Definition date_fields_get (f : date_fields_t) (i : date_field_index_t) : Z :=
  match i with
  | DATE_FIELD_YEAR => year f | DATE_FIELD_MONTH => month f | DATE_FIELD_DAY_OF_MONTH => day f
  | DATE_FIELD_HOUR => hour f | DATE_FIELD_MINUTE => minute f | DATE_FIELD_SECOND => second f
  | DATE_FIELD_MILLISECOND => millisecond f | DATE_FIELD_DAY_OF_WEEK => weekday f | DATE_FIELD_TZ_MINUTES => tz_minutes f
  end.
Definition date_fields_set (f : date_fields_t) (i : date_field_index_t) (v : Z) : date_fields_t :=
  let '(DateFields y mo d h mi s ms wd tz) := f in
  match i with
  | DATE_FIELD_YEAR => DateFields v mo d h mi s ms wd tz
  | DATE_FIELD_MONTH => DateFields y v d h mi s ms wd tz
  | DATE_FIELD_DAY_OF_MONTH => DateFields y mo v h mi s ms wd tz
  | DATE_FIELD_HOUR => DateFields y mo d v mi s ms wd tz
  | DATE_FIELD_MINUTE => DateFields y mo d h v s ms wd tz
  | DATE_FIELD_SECOND => DateFields y mo d h mi v ms wd tz
  | DATE_FIELD_MILLISECOND => DateFields y mo d h mi s v wd tz
  | DATE_FIELD_DAY_OF_WEEK => DateFields y mo d h mi s ms v tz
  | DATE_FIELD_TZ_MINUTES => DateFields y mo d h mi s ms wd v
  end.

Definition field_number (i : date_field_index_t) : nat :=
  match i with
  | DATE_FIELD_YEAR => 0 | DATE_FIELD_MONTH => 1 | DATE_FIELD_DAY_OF_MONTH => 2 | DATE_FIELD_HOUR => 3 | DATE_FIELD_MINUTE => 4
  | DATE_FIELD_SECOND => 5 | DATE_FIELD_MILLISECOND => 6 | DATE_FIELD_DAY_OF_WEEK => 7 | DATE_FIELD_TZ_MINUTES => 8
  end.
Definition field_list : list date_field_index_t :=
  [DATE_FIELD_YEAR; DATE_FIELD_MONTH; DATE_FIELD_DAY_OF_MONTH; DATE_FIELD_HOUR; DATE_FIELD_MINUTE; DATE_FIELD_SECOND;
   DATE_FIELD_MILLISECOND; DATE_FIELD_DAY_OF_WEEK; DATE_FIELD_TZ_MINUTES].

Definition date_timeclip (t : dbl) : dbl :=
  match t with
  | Some t => if (-8640000000000000 <=? t) && (t <=? 8640000000000000) then Some t else None
  | None => None
  end.

(** The days of a month: February has one more in a leap year. *)
Definition days_in_month (i : nat) (md y : Z) : Z := match i with 1%nat => md + (days_in_year y - 365) | _ => md end.

(** The first eleven months; the twelfth takes what is left. *)
Fixpoint month_loop (ms : list Z) (i : nat) (y days : Z) : nat * Z :=
  match ms with
  | [] => (i, days)
  | md :: ms =>
      let md := days_in_month i md y in
      if days <? md then (i, days) else month_loop ms (S i) y (days - md)
  end.

Fixpoint days_before (ms : list Z) (i : nat) (y : Z) : Z :=
  match ms with
  | [] => 0
  | md :: ms => days_in_month i md y + days_before ms (S i) y
  end.

Section Zone.
Context (tz : Z -> Z).

(** [None]: the function returns 0, the time is NaN. *)
Definition date_extract_fields_from_time (dval : dbl) (is_local force : bool) : option date_fields_t :=
  let start := match dval with
               | None => if force then Some (0, 0) else None
               | Some d => if is_local then let z := - tz d in Some (d + z * 60000, z) else Some (d, 0)
               end in
  match start with
  | None => None
  | Some (d, z) =>
      let h := math_mod d 86400000 in
      let days := Z.quot (d - h) 86400000 in
      let ms := Z.rem h 1000 in
      let h := Z.quot (h - ms) 1000 in
      let s := Z.rem h 60 in
      let h := Z.quot (h - s) 60 in
      let m := Z.rem h 60 in
      let h := Z.quot (h - m) 60 in
      let wd := math_mod (days + 4) 7 in
      match year_from_days days with
      | None => None
      | Some (y, days) =>
          let '(i, days) := month_loop (take 11 month_days) 0 y days in
          Some (DateFields y (Z.of_nat i) (days + 1) h m s ms wd z)
      end
  end.

(** [(int64_t)tv] saturates. *)
Definition to_int64 (t : Z) : Z := if t <? - 2 ^ 63 then - 2 ^ 63 else if 2 ^ 63 <=? t then 2 ^ 63 - 1 else t.

(** The time value in the zone of the fields. *)
Definition make_tv (f : date_fields_t) : dbl :=
  match dadd (Some (year f)) (Some (floor_12th (month f))) with
  | None => None
  | Some ym =>
      let mn := Z.rem (month f) 12 in
      let mn := if mn <? 0 then mn + 12 else mn in
      if (ym <? -271821) || (275760 <? ym) then None
      else
        let days := days_from_year ym + days_before (take (Z.to_nat mn) month_days) 0 ym in
        let day := dadd (dadd (Some days) (Some (day f))) (Some (-1)) in
        let time := dmul (Some (hour f)) (Some 3600000) in
        let time := dadd time (dmul (Some (minute f)) (Some 60000)) in
        let time := dadd time (dmul (Some (second f)) (Some 1000)) in
        let time := dadd time (Some (millisecond f)) in
        dadd (dmul day (Some 86400000)) time
  end.

Definition date_make_fields (f : date_fields_t) (is_local : bool) : dbl :=
  match make_tv f with
  | None => None
  | Some tv =>
      let tv := if is_local then dadd (Some tv) (dmul (Some (tz (to_int64 tv))) (Some 60000)) else Some tv in
      date_timeclip tv
  end.

(** ** Methods

    The receiver is a Date object with its time value, or [None] for any other
    value.  A numeric argument is what [js_to_number] and [trunc] make of it,
    [None] when it is not finite. *)

Definition not_a_date {A} : result A := Err JS_ERR_TYPE "not a Date object".

Record date_get_field_spec_t := GetSpec { gs_field : date_field_index_t; gs_local : bool; gs_legacy_get_year : bool }.
Record date_set_field_spec_t := SetSpec { ss_first : date_field_index_t; ss_end : date_field_index_t; ss_local : bool }.

Definition date_get_field (this : option dbl) (spec : date_get_field_spec_t) : result dbl :=
  match this with
  | None => not_a_date
  | Some t =>
      match date_extract_fields_from_time t (gs_local spec) false with
      | None => Ok None
      | Some f =>
          let f := if gs_legacy_get_year spec then date_fields_set f DATE_FIELD_YEAR (year f - 1900) else f in
          Ok (Some (date_fields_get f (gs_field spec)))
      end
  end.

(** The arguments in turn; [None] when one is not finite. *)
Fixpoint set_args (f : date_fields_t) (fields : list date_field_index_t) (args : list dbl) : option date_fields_t :=
  match fields, args with
  | i :: fields, Some a :: args => set_args (date_fields_set f i a) fields args
  | _ :: _, None :: _ => None
  | _, _ => Some f
  end.

Definition is_year (i : date_field_index_t) : bool := match i with DATE_FIELD_YEAR => true | _ => false end.
Definition spec_fields (spec : date_set_field_spec_t) : list date_field_index_t :=
  let a := field_number (ss_first spec) in take (field_number (ss_end spec) - a) (drop a field_list).

(** The result is the value returned and the new time value. *)
Definition date_set_field (this : option dbl) (args : list dbl) (spec : date_set_field_spec_t) : result (dbl * dbl) :=
  match this with
  | None => not_a_date
  | Some t =>
      let res := date_extract_fields_from_time t (ss_local spec) (is_year (ss_first spec)) in
      let f := match res with Some f => f | None => DateFields 0 0 0 0 0 0 0 0 0 end in
      match set_args f (spec_fields spec) args with
      | None => Ok (None, None)
      | Some f =>
          match res with
          | None => Ok (None, t)
          | Some _ => let d := match args with [] => None | _ => date_make_fields f (ss_local spec) end in Ok (d, d)
          end
      end
  end.

Definition builtin_Date_getTimezoneOffset (this : option dbl) : result dbl :=
  match this with
  | None => not_a_date
  | Some None => Ok None
  | Some (Some t) => Ok (Some (tz t))
  end.

Definition builtin_Date_setTime (this : option dbl) (args : list dbl) : result (dbl * dbl) :=
  match this with
  | None => not_a_date
  | Some _ => let v := date_timeclip (match args with a :: _ => a | [] => None end) in Ok (v, v)
  end.

Definition builtin_Date_valueOf (this : option dbl) : result dbl :=
  match this with None => not_a_date | Some t => Ok t end.

(** The fields from the arguments of the constructor and of [Date.UTC]. *)
Fixpoint ctor_args (f : date_fields_t) (fields : list date_field_index_t) (args : list dbl) : option date_fields_t :=
  match fields, args with
  | i :: fields, Some a :: args =>
      let f := date_fields_set f i a in
      let f := if is_year i && (0 <=? year f) && (year f <? 100) then date_fields_set f DATE_FIELD_YEAR (year f + 1900) else f in
      ctor_args f fields args
  | _ :: _, None :: _ => None
  | _, _ => Some f
  end.
Definition ctor_fields : date_fields_t := DateFields 0 0 1 0 0 0 0 0 0.

Definition builtin_Date_UTC (args : list dbl) : dbl :=
  match args with
  | [] => None
  | _ => match ctor_args ctor_fields (take 7 field_list) args with Some f => date_make_fields f false | None => None end
  end.

(** [new Date(year, month, ...)] with two arguments or more. *)
Definition builtin_Date_fields (args : list dbl) : dbl :=
  match ctor_args ctor_fields (take 7 field_list) args with Some f => date_make_fields f true | None => None end.

(** [setYear]: an infinite argument reaches [date_set_field]. *)
Definition builtin_Date_setYear (this : option dbl) (args : list dbl) : result (dbl * dbl) :=
  match this with
  | None => not_a_date
  | Some _ =>
      match args with
      | Some y :: _ =>
          let y := if (0 <=? y) && (y <? 100) then y + 1900 else y in
          date_set_field this [Some y] (SetSpec DATE_FIELD_YEAR DATE_FIELD_MONTH true)
      | _ => Ok (None, None)
      end
  end.

End Zone.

GOAL OF THE EXERCISE =
Everything from the line with "let h := Z.quot (h - s) 60 in" through the line with "(** [(int64_t)tv] saturates. *)" in the listing above must be retyped exactly, with nothing added.

SOLUTION TO THIS TASK =
      let h := Z.quot (h - s) 60 in
      let m := Z.rem h 60 in
      let h := Z.quot (h - m) 60 in
      let wd := math_mod (days + 4) 7 in
      match year_from_days days with
      | None => None
      | Some (y, days) =>
          let '(i, days) := month_loop (take 11 month_days) 0 y days in
          Some (DateFields y (Z.of_nat i) (days + 1) h m s ms wd z)
      end
  end.

(** [(int64_t)tv] saturates. *)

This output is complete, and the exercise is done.